Descripción: Si la iguana fue el primer animal que viste en tu vida, es posible que tiendas a ser reservado y prefieras observar en silencio antes de actuar. Si bien tu capacidad para mantener la calma puede ser útil en situaciones tensas, también conlleva el riesgo de aislarte o de no expresar tus sentimientos. Aprender a expresar tus emociones de forma equilibrada puede ayudarte a construir relaciones más auténticas y profundas.
El cerdo: exceso o libertinaje

Rasgo característico: Tendencia a la glotonería o a los hábitos compulsivos.
Descripción: Si lo primero que te llama la atención es un cerdo, es posible que tengas tendencia a entregarte a placeres desenfrenados, ya sea comiendo, comprando o en otros ámbitos. Aunque disfrutas de la vida, es importante establecer límites para evitar excesos que perjudiquen tu salud o tu estabilidad financiera y emocional.

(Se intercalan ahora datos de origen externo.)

(** * Gomoku AI difficulty system: the search-and-evaluation engine

    A shallow embedding of [src/ai_system.py] (class [GomokuAI]) and the
    verification of its specification.

    The engine works on a Python [List[List[int]]] that it mutates in
    place and restores (place / undo).  The embedding keeps that shape:
    - the grid is a list of rows of integers, [0] being an empty cell;
    - a subscript [board[r][c]] is a partial operation: outside the list
      it raises [IndexError], which is an outcome here;
    - methods that only read the grid are functions from the grid to an
      outcome; methods that write it are state transformers over the grid,
      so that what is left in the grid after a call, also after a call
      that raises, is part of the result;
    - a [while] loop is run with fuel, and running out of it is the
      outcome [Diverge];
    - scores are Python [int]s mixed with [math.inf] and [-math.inf];
      the Expert tier alone adds a binary64 position weight to them. *)

From Stdlib Require Import ZArith Lia Floats Sorted.
From stdpp Require Import base list strings.

Open Scope Z_scope.

(** ** Outcomes of a call *)

(** The three places of the source where a subscript can be out of range:
    a cell of the grid, [candidate_moves[0]], and [random.choice] (which
    raises [IndexError] on an empty sequence). *)
Inductive index_site : Type :=
| GridAccess
| FirstCandidate
| RandomChoice.

Inductive exn : Type :=
| IndexError (site : index_site).

Inductive outcome (A : Type) : Type :=
| Ret (a : A)
| Raise (e : exn)
| Diverge.

Arguments Ret {A} a.
Arguments Raise {A} e.
Arguments Diverge {A}.

Definition obind {A B} (m : outcome A) (k : A -> outcome B) : outcome B :=
  match m with
  | Ret a => k a
  | Raise e => Raise e
  | Diverge => Diverge
  end.

Declare Scope outcome_scope.
Delimit Scope outcome_scope with out.
Notation "x <- m ;; k" := (obind m (fun x => k))
  (at level 20, m at level 99, k at level 200, only parsing) : outcome_scope.

(** ** Scores: Python ints together with [math.inf] and [-math.inf] *)

Inductive score : Type :=
| NegInf
| Fin (z : Z)
| PosInf.

Definition score_leb (x y : score) : bool :=
  match x, y with
  | NegInf, _ => true
  | _, PosInf => true
  | Fin a, Fin b => a <=? b
  | _, _ => false
  end.

Definition score_ltb (x y : score) : bool := negb (score_leb y x).

(** Python's [max(a, b)] is [b] when [b > a] and [a] otherwise; [min(a, b)]
    is [b] when [b < a] and [a] otherwise. *)
Definition score_max (a b : score) : score := if score_ltb a b then b else a.
Definition score_min (a b : score) : score := if score_ltb b a then b else a.

(** ** The grid *)

Abbreviation board := (list (list Z)).
Definition move : Type := (Z * Z)%type.

Inductive AIDifficulty : Type :=
| BEGINNER
| INTERMEDIATE
| ADVANCE
| EXPERT.

(** [l[i]] with a checked index.  Every index the engine uses comes from
    [range] or is guarded by [0 <= r], so Python's wrap-around of negative
    indices is never exercised; a negative index counts as out of range. *)
Definition subscript {A} (l : list A) (i : Z) : outcome A :=
  if 0 <=? i then
    match l !! Z.to_nat i with
    | Some x => Ret x
    | None => Raise (IndexError GridAccess)
    end
  else Raise (IndexError GridAccess).

(** [board[r][c]] *)
Definition get_cell (b : board) (r c : Z) : outcome Z :=
  (row <- subscript b r ;; subscript row c)%out.

(** Stateful computations over the shared grid: the grid after the call
    and the outcome of the call. *)
Definition M (A : Type) : Type := board -> board * outcome A.

Definition mret {A} (a : A) : M A := fun b => (b, Ret a).

Definition mbind {A B} (m : M A) (k : A -> M B) : M B :=
  fun b =>
    match m b with
    | (b', Ret a) => k a b'
    | (b', Raise e) => (b', Raise e)
    | (b', Diverge) => (b', Diverge)
    end.

(** A method that only reads the grid, run inside a stateful one. *)
Definition read {A} (f : board -> outcome A) : M A := fun b => (b, f b).

Definition mraise {A} (e : exn) : M A := fun b => (b, Raise e).

Declare Scope M_scope.
Delimit Scope M_scope with M.
Notation "x <- m ;; k" := (mbind m (fun x => k))
  (at level 20, m at level 99, k at level 200, only parsing) : M_scope.
Notation "m ;;; k" := (mbind m (fun _ => k))
  (at level 20, k at level 200, only parsing) : M_scope.

(** [board[r][c] = v] *)
Definition set_cell (r c v : Z) : M unit :=
  fun b =>
    match subscript b r with
    | Ret row =>
        match subscript row c with
        | Ret _ => (<[Z.to_nat r := <[Z.to_nat c := v]> row]> b, Ret tt)
        | Raise e => (b, Raise e)
        | Diverge => (b, Diverge)
        end
    | Raise e => (b, Raise e)
    | Diverge => (b, Diverge)
    end.

(** ** Loops *)

(** [range(lo, hi)] *)
Definition zrange (lo hi : Z) : list Z :=
  map (fun k => lo + Z.of_nat k) (seq 0 (Z.to_nat (hi - lo))).

Definition range (n : Z) : list Z := zrange 0 n.

(** A [for] loop over a read-only body that leaves with [return True] as
    soon as the body says so, and ends in [return False]. *)
Fixpoint oany {A} (test : A -> outcome bool) (l : list A) : outcome bool :=
  match l with
  | [] => Ret false
  | x :: l' =>
      (t <- test x ;; if (t : bool) then Ret true else oany test l')%out
  end.

(** A [for] loop that updates an accumulator. *)
Fixpoint ofold {A S} (body : S -> A -> outcome S) (l : list A) (s : S)
  : outcome S :=
  match l with
  | [] => Ret s
  | x :: l' => (s' <- body s x ;; ofold body l' s')%out
  end.

(** A [for] loop over a stateful body that leaves with [return v] as soon
    as the body produces a value, and ends in [return None]. *)
Fixpoint mfirst {A B} (body : A -> M (option B)) (l : list A)
  : M (option B) :=
  match l with
  | [] => mret None
  | x :: l' =>
      (o <- body x ;;
       match o with
       | Some v => mret (Some v)
       | None => mfirst body l'
       end)%M
  end.

(** A stateful [for] loop that updates an accumulator. *)
Fixpoint mfold {A S} (body : S -> A -> M S) (l : list A) (s : S) : M S :=
  match l with
  | [] => mret s
  | x :: l' => (s' <- body s x ;; mfold body l' s')%M
  end.

Module GomokuAI.

(** [self.board_size = 15] *)
Definition board_size : Z := 15.

Definition in_board (r c : Z) : bool :=
  (0 <=? r) && (r <? board_size) && (0 <=? c) && (c <? board_size).

(** [directions = [(0, 1), (1, 0), (1, 1), (1, -1)]] *)
Definition directions : list (Z * Z) := [(0, 1); (1, 0); (1, 1); (1, -1)].

(** The loop shared by [_count_consecutive] and [_check_five_in_row]:
<<
    while 0 <= r < self.board_size and 0 <= c < self.board_size
          and board[r][c] == player:
        count += 1; r += dr; c += dc
>>
    The backward loop, which steps by [r -= dr; c -= dc], is this one with
    the direction negated.  With a direction other than [(0, 0)] the
    condition holds at most [board_size] times in a row. *)
Fixpoint count_while (fuel : nat) (b : board) (r c dr dc player count : Z)
  : outcome Z :=
  match fuel with
  | O => Diverge
  | S fuel' =>
      if in_board r c then
        (v <- get_cell b r c ;;
         if v =? player
         then count_while fuel' b (r + dr) (c + dc) dr dc player (count + 1)
         else Ret count)%out
      else Ret count
  end.

Definition while_fuel : nat := S (Z.to_nat board_size).

Definition _count_consecutive (b : board) (row col dr dc player : Z)
  : outcome Z :=
  (count <- count_while while_fuel b (row + dr) (col + dc) dr dc player 1 ;;
   count_while while_fuel b (row - dr) (col - dc) (- dr) (- dc) player count)%out.

Definition _check_five_in_row (b : board) (row col player : Z)
  : outcome bool :=
  oany (fun d : Z * Z =>
          let '(dr, dc) := d in
          (count <- count_while while_fuel b (row + dr) (col + dc)
                      dr dc player 1 ;;
           count <- count_while while_fuel b (row - dr) (col - dc)
                      (- dr) (- dc) player count ;;
           Ret (5 <=? count))%out)
       directions.

Definition _is_game_over (b : board) : outcome bool :=
  oany (fun i =>
     oany (fun j =>
        (v <- get_cell b i j ;;
         if negb (v =? 0)
         then (p <- get_cell b i j ;; _check_five_in_row b i j p)
         else Ret false)%out)
       (range board_size))
    (range board_size).

Definition _get_empty_positions (b : board) : outcome (list move) :=
  ofold (fun positions i =>
     ofold (fun positions j =>
        (v <- get_cell b i j ;;
         if v =? 0 then Ret (positions ++ [(i, j)]) else Ret positions)%out)
       (range board_size) positions)
    (range board_size) [].

Definition _has_neighbors (b : board) (pos : move) : outcome bool :=
  let '(row, col) := pos in
  oany (fun i =>
     oany (fun j =>
        if negb (i =? row) || negb (j =? col)
        then (v <- get_cell b i j ;; Ret (negb (v =? 0)))%out
        else Ret false)
       (zrange (Z.max 0 (col - 2)) (Z.min board_size (col + 3))))
    (zrange (Z.max 0 (row - 2)) (Z.min board_size (row + 3))).

Definition near_center (pos : move) : bool :=
  let center := board_size / 2 in
  (Z.abs (fst pos - center) <=? 2) && (Z.abs (snd pos - center) <=? 2).

Definition is_nil {A} (l : list A) : bool :=
  match l with [] => true | _ => false end.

El grillo: ¿inquietud o miedo?
Característica distintiva: Nerviosismo constante y dificultad para relajarse.
Descripción: La presencia de un grillo sugiere que a menudo te resulta difícil mantener la calma ante el estrés del entorno. Eres una persona atenta, pero esta misma sensibilidad puede llevarte a preocuparte en exceso. Las técnicas de relajación y una mayor autoconfianza te ayudarán a gestionar mejor el estrés diario.
El caballo – Orgullo
Rasgo característico: Reticencia a admitir errores o debilidades.
Descripción: Si tu atención se centra principalmente en un caballo, puedes ser orgulloso y tener dificultades para reconocer cuándo necesitas ayuda o has cometido un error. Eres valiente y amas la libertad, pero la humildad te ayudará a aprender de las situaciones difíciles y a desarrollarte más rápidamente.